_Task_. Copy out each line featuring the string "such" from the entries beneath.

Dataset entries:
======
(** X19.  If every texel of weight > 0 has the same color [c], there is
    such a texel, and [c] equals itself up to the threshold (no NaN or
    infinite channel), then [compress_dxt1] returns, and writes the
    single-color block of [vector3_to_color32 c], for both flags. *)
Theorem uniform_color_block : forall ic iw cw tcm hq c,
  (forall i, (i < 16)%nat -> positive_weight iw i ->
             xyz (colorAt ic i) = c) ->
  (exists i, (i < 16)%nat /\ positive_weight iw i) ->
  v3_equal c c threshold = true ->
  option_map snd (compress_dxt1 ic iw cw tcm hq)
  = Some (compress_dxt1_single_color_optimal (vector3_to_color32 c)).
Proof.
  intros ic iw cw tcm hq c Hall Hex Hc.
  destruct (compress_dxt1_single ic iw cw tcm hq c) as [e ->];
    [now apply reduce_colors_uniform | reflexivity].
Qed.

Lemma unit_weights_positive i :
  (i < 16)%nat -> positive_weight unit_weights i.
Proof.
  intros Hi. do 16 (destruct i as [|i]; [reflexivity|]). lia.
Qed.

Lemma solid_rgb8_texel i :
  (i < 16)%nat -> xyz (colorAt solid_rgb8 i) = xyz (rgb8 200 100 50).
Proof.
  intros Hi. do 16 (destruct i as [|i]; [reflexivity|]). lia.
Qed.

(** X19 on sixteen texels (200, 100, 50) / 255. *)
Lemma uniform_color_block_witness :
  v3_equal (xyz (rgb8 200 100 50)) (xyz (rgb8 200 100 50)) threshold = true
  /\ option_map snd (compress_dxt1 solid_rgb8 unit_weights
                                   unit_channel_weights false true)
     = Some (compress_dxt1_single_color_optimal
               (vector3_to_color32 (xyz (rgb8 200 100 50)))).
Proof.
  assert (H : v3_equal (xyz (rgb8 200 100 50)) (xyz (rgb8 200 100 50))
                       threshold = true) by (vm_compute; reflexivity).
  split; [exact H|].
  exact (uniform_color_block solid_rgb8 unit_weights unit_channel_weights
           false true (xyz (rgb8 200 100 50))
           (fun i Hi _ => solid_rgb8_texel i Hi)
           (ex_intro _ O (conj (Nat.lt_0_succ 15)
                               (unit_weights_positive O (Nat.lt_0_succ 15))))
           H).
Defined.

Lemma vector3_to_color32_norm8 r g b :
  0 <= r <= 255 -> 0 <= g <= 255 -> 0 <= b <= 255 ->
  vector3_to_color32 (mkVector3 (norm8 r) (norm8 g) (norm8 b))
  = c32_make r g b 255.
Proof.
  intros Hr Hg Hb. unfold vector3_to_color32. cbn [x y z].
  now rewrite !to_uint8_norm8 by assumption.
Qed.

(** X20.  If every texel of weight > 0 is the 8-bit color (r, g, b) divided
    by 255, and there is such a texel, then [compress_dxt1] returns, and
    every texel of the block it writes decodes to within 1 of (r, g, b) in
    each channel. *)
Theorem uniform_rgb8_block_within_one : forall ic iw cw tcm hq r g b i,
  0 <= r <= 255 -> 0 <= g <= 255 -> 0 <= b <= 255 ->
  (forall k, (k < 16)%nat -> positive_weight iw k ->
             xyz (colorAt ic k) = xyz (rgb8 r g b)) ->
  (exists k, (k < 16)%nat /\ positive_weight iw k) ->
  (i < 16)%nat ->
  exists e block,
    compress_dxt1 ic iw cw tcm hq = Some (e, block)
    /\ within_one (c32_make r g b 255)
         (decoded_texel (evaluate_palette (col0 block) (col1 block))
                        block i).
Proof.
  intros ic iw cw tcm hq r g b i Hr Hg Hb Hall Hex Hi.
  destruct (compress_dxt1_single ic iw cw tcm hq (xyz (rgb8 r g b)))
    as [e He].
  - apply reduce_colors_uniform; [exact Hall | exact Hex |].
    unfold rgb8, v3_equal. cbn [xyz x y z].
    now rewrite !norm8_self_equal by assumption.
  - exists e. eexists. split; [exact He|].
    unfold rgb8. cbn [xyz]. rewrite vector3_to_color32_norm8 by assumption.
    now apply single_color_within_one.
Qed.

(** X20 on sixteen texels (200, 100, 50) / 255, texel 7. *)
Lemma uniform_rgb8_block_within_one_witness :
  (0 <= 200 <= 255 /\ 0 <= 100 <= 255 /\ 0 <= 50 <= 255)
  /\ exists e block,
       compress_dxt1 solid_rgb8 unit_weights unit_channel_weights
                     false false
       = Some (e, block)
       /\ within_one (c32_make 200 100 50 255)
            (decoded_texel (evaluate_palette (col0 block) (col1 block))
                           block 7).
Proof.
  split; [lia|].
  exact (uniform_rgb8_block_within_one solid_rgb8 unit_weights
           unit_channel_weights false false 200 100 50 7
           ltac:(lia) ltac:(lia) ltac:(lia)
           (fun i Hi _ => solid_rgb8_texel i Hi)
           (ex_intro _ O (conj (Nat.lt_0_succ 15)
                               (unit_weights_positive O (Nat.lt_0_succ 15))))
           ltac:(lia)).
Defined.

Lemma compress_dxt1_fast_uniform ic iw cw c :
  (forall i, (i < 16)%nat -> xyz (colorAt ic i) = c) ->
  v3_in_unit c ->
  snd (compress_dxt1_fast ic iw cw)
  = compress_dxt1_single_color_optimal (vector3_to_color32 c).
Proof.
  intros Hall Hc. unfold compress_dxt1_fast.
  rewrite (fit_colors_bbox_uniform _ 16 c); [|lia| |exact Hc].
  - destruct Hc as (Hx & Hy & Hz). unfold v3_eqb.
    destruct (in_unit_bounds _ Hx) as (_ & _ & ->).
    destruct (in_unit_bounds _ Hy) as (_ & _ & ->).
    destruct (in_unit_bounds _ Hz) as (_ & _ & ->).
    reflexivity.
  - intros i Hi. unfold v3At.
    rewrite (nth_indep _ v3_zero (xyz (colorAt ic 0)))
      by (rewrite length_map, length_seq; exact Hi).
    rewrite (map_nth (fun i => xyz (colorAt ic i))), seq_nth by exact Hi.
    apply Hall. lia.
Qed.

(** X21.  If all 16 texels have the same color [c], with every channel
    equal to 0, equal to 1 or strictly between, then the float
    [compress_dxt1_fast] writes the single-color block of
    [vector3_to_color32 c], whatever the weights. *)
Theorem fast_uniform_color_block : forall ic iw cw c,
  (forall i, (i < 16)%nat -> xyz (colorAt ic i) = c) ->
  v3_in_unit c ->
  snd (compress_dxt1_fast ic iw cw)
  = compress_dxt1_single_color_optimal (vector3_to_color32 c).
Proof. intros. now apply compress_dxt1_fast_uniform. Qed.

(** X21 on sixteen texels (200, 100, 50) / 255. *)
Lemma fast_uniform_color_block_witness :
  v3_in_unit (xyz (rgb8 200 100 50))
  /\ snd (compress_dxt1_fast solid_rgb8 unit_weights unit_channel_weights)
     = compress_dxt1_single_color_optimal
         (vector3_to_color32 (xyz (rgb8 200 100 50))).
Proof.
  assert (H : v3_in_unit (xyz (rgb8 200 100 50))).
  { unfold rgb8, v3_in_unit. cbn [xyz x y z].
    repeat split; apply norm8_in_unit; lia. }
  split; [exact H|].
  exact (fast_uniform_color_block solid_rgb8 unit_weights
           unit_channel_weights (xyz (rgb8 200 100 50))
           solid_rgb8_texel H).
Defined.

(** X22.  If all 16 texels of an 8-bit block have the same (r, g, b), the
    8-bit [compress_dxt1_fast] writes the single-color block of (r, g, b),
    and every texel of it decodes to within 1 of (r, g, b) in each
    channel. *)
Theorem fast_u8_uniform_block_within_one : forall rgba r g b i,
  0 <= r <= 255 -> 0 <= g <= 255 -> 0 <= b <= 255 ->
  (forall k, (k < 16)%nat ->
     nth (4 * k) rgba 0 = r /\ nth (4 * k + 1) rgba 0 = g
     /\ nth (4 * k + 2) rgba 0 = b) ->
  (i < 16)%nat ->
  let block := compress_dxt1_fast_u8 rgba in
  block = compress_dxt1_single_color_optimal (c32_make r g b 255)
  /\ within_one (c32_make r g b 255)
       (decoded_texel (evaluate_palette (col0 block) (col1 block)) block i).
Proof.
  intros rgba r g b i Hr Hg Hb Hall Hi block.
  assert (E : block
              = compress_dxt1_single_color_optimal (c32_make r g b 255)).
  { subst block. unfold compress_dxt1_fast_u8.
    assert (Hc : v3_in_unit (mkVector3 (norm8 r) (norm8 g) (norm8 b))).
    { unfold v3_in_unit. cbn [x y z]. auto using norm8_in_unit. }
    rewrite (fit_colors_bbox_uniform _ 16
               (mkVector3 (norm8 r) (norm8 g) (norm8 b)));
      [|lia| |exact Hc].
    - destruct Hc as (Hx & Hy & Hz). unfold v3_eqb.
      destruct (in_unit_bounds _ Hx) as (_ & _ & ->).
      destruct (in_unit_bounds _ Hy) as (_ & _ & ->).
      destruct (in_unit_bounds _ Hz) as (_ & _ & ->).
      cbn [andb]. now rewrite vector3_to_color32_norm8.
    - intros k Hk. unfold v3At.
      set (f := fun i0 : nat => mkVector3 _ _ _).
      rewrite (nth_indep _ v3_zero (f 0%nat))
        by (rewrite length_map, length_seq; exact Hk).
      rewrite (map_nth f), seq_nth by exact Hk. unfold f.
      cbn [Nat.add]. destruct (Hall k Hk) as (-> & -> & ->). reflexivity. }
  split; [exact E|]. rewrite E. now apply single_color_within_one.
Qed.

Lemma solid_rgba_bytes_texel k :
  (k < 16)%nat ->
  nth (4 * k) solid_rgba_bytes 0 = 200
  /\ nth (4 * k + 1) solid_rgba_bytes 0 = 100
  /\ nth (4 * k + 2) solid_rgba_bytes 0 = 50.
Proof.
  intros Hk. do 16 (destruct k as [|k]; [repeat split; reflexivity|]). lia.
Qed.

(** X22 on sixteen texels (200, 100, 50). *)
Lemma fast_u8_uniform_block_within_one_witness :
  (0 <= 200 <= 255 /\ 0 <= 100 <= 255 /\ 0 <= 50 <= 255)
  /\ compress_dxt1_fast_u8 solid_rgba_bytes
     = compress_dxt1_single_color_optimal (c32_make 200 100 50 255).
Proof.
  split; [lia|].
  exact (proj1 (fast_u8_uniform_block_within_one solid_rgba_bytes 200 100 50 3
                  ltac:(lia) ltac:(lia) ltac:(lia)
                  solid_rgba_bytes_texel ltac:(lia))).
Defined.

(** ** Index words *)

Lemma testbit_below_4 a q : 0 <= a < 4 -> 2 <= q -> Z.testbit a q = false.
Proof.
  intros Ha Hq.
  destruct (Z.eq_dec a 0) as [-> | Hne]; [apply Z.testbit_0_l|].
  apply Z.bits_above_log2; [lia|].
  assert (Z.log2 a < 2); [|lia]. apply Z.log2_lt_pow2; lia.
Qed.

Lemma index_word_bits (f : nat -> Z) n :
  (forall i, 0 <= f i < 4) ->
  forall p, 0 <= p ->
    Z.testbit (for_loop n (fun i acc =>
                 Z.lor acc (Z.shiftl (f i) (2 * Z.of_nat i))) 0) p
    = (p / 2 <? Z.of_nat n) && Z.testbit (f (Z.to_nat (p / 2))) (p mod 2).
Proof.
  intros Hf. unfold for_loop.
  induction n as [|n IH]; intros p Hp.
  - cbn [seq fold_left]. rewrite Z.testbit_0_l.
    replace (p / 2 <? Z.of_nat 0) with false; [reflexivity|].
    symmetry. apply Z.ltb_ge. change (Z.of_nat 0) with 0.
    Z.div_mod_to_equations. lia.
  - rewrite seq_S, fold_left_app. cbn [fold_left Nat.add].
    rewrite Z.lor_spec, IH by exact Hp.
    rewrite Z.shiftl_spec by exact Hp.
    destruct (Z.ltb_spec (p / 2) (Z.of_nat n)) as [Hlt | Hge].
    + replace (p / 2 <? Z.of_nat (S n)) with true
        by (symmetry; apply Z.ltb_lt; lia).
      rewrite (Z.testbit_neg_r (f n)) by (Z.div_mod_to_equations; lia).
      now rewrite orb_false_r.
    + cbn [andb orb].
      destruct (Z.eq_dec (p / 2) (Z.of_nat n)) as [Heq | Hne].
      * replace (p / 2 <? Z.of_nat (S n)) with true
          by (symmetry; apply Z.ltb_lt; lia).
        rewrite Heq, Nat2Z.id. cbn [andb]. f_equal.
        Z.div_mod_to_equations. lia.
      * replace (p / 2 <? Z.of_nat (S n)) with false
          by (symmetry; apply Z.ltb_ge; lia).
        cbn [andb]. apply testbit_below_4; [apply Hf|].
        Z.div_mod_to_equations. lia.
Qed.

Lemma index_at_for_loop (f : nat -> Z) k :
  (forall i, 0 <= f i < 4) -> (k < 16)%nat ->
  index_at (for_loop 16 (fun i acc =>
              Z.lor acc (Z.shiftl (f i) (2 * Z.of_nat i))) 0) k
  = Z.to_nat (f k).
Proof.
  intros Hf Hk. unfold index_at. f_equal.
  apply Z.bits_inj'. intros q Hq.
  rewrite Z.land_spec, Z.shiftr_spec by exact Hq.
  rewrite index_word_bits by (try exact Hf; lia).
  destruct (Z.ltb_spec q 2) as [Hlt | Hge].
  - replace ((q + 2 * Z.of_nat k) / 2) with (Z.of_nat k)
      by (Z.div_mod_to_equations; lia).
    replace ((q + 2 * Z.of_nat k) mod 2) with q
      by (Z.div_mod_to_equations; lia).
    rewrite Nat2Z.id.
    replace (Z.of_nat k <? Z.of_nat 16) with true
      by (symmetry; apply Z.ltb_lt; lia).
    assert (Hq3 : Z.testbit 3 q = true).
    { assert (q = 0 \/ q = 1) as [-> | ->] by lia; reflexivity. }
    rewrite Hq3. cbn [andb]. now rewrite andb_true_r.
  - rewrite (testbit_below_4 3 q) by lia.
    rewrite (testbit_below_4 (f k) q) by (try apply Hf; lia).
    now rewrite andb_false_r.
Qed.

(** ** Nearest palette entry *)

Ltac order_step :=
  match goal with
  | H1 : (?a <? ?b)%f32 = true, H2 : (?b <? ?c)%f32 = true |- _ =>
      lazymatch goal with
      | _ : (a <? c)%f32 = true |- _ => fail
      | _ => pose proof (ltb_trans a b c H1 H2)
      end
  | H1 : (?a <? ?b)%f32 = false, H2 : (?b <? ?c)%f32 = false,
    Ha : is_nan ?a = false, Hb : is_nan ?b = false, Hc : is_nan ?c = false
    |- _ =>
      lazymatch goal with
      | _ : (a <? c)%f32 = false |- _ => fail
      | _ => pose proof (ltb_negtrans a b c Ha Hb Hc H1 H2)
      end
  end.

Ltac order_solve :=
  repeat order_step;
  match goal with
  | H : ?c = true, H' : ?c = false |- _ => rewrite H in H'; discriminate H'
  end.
======
_Task answer_.
    such a texel, and [c] equals itself up to the threshold (no NaN or
    by 255, and there is such a texel, then [compress_dxt1] returns, and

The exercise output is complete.